Each line starting at the one that contains "Some p) then" and ending at the one that contains "(body : nat" must be returned exactly, and the rest of the listing is left out.

=== Begin Enclosure ===

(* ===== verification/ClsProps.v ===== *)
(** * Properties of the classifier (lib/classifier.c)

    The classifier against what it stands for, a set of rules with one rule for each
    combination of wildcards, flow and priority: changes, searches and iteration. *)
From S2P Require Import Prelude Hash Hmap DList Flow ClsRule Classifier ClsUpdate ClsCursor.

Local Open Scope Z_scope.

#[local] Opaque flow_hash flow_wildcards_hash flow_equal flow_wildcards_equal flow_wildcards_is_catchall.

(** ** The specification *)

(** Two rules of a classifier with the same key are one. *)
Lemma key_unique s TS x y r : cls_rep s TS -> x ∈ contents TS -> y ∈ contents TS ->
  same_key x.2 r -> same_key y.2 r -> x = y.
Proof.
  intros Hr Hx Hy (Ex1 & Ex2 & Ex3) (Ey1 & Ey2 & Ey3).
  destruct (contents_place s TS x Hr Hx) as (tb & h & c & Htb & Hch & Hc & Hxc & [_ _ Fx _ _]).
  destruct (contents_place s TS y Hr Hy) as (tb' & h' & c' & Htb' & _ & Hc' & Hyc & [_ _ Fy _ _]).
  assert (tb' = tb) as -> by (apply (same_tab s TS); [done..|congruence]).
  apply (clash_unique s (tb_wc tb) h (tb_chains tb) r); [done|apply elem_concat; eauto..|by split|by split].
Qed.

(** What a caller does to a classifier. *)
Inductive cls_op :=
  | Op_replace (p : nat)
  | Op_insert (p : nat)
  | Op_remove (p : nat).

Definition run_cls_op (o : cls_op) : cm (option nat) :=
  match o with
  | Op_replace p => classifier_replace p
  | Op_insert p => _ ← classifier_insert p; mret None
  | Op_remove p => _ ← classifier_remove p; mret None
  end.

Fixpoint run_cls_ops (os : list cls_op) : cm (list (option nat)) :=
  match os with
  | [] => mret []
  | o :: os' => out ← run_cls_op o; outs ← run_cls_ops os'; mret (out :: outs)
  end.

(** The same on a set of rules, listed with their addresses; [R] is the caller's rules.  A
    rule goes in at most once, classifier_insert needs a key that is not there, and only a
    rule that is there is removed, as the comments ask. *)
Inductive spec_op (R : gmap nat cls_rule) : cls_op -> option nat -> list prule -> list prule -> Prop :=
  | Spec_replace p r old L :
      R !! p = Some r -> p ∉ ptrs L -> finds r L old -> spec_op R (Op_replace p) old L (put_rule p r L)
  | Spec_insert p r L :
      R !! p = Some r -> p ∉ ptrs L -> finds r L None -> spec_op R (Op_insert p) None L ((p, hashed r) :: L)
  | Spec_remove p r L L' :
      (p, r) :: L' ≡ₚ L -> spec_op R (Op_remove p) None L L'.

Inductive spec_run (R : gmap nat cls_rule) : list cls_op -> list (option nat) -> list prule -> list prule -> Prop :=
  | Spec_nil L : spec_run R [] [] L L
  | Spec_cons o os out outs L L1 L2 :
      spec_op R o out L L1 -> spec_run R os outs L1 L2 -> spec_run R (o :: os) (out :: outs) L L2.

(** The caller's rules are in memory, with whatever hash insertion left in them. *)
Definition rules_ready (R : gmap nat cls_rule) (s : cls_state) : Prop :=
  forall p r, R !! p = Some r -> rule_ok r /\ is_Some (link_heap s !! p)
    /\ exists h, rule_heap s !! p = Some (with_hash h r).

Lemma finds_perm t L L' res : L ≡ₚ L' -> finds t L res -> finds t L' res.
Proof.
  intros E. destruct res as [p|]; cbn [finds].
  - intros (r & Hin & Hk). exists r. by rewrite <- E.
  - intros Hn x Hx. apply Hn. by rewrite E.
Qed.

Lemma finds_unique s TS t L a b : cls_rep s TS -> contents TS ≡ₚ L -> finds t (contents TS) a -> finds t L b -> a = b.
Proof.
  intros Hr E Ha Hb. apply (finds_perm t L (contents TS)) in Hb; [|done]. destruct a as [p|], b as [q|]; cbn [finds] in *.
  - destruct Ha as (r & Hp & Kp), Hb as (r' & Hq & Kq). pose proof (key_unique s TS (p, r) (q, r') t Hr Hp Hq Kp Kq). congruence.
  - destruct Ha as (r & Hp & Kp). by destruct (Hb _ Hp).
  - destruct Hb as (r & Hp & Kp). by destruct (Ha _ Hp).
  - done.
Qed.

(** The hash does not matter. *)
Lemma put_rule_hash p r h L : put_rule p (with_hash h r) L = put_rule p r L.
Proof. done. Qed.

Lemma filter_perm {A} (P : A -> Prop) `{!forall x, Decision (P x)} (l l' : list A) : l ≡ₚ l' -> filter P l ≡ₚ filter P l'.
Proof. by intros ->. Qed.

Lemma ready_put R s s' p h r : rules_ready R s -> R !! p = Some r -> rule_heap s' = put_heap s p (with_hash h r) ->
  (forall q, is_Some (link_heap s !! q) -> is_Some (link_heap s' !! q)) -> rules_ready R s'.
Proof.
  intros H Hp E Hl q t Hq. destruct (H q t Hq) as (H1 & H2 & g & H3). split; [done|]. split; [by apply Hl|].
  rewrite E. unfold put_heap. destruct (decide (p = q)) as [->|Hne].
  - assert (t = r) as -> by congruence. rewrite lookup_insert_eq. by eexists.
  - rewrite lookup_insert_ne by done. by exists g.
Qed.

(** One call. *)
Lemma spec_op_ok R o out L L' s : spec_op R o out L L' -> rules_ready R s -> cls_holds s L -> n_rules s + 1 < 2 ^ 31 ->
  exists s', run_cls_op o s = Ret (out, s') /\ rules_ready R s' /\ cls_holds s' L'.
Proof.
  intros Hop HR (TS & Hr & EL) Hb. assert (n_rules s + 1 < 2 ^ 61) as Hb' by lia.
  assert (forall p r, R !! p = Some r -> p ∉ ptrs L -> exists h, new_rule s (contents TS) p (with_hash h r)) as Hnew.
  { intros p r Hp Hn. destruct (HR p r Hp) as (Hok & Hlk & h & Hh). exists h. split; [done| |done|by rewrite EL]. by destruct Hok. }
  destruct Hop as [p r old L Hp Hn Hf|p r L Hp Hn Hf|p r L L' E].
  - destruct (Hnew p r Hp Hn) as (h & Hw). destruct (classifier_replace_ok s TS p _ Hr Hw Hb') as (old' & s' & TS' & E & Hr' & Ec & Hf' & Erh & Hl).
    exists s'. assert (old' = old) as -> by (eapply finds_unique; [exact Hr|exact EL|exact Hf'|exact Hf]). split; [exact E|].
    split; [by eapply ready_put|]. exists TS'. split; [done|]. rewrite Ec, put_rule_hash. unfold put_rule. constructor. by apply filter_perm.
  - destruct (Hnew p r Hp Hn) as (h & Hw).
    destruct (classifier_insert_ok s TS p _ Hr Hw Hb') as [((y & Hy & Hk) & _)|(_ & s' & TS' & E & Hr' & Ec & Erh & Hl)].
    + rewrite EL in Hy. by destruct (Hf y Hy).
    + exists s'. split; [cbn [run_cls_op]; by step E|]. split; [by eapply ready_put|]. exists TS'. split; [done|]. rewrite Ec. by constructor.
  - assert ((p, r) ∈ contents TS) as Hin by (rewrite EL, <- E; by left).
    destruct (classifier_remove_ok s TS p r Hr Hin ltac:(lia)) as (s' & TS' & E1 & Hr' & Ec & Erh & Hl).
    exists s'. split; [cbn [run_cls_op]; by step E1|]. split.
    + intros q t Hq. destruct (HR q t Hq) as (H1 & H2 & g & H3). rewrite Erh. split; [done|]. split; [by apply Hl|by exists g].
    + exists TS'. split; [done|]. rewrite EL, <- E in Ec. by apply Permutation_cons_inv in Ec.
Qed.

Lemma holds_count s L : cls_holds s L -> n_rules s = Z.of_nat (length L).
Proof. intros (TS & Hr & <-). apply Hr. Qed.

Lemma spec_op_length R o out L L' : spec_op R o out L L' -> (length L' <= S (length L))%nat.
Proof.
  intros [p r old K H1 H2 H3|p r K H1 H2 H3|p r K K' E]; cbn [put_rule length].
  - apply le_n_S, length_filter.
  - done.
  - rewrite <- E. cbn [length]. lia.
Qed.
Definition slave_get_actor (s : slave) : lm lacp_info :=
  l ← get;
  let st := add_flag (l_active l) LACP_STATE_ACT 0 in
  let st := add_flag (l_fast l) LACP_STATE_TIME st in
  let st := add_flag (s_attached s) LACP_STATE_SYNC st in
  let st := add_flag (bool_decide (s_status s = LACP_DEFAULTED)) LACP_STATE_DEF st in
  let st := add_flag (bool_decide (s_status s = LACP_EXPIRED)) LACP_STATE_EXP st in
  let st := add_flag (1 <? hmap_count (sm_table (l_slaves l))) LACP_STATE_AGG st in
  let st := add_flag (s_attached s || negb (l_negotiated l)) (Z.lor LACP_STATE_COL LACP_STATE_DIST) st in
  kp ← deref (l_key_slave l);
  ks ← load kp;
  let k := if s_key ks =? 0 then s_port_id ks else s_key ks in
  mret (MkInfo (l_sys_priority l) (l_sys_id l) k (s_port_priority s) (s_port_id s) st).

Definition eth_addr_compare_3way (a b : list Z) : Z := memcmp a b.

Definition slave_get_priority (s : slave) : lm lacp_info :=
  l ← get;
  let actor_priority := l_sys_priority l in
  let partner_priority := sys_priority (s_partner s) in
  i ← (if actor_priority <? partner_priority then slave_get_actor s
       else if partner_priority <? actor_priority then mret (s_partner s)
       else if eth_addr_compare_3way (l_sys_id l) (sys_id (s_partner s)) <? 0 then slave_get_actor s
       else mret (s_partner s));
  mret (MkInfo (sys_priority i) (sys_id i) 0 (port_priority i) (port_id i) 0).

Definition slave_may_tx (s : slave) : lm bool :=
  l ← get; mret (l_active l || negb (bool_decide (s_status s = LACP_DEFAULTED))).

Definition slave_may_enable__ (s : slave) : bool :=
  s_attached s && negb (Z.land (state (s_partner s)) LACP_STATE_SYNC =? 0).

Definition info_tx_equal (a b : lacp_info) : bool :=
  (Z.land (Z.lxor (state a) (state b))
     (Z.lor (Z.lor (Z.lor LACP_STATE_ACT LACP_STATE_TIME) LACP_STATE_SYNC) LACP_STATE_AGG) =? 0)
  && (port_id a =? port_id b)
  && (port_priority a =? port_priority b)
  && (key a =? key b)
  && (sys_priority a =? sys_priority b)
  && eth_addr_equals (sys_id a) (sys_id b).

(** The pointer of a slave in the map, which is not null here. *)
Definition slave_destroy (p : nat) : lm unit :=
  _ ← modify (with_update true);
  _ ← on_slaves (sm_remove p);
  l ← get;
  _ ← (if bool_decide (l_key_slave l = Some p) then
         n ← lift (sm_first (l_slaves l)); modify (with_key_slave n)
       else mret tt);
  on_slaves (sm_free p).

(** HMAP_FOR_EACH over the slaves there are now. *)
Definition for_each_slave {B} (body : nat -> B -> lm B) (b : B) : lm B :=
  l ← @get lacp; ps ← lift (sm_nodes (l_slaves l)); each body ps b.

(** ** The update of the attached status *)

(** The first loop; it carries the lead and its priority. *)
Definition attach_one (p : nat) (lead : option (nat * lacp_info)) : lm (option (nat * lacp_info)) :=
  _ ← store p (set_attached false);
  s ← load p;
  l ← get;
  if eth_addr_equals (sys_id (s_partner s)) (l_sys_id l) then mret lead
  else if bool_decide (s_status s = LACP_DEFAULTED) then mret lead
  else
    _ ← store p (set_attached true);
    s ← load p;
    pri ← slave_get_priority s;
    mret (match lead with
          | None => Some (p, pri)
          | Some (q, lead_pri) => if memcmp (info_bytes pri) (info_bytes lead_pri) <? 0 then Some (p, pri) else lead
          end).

=== End Enclosure ===

WRITTEN SOLUTION |
  _ ← (if bool_decide (l_key_slave l = Some p) then
         n ← lift (sm_first (l_slaves l)); modify (with_key_slave n)
       else mret tt);
  on_slaves (sm_free p).

(** HMAP_FOR_EACH over the slaves there are now. *)
Definition for_each_slave {B} (body : nat -> B -> lm B) (b : B) : lm B :=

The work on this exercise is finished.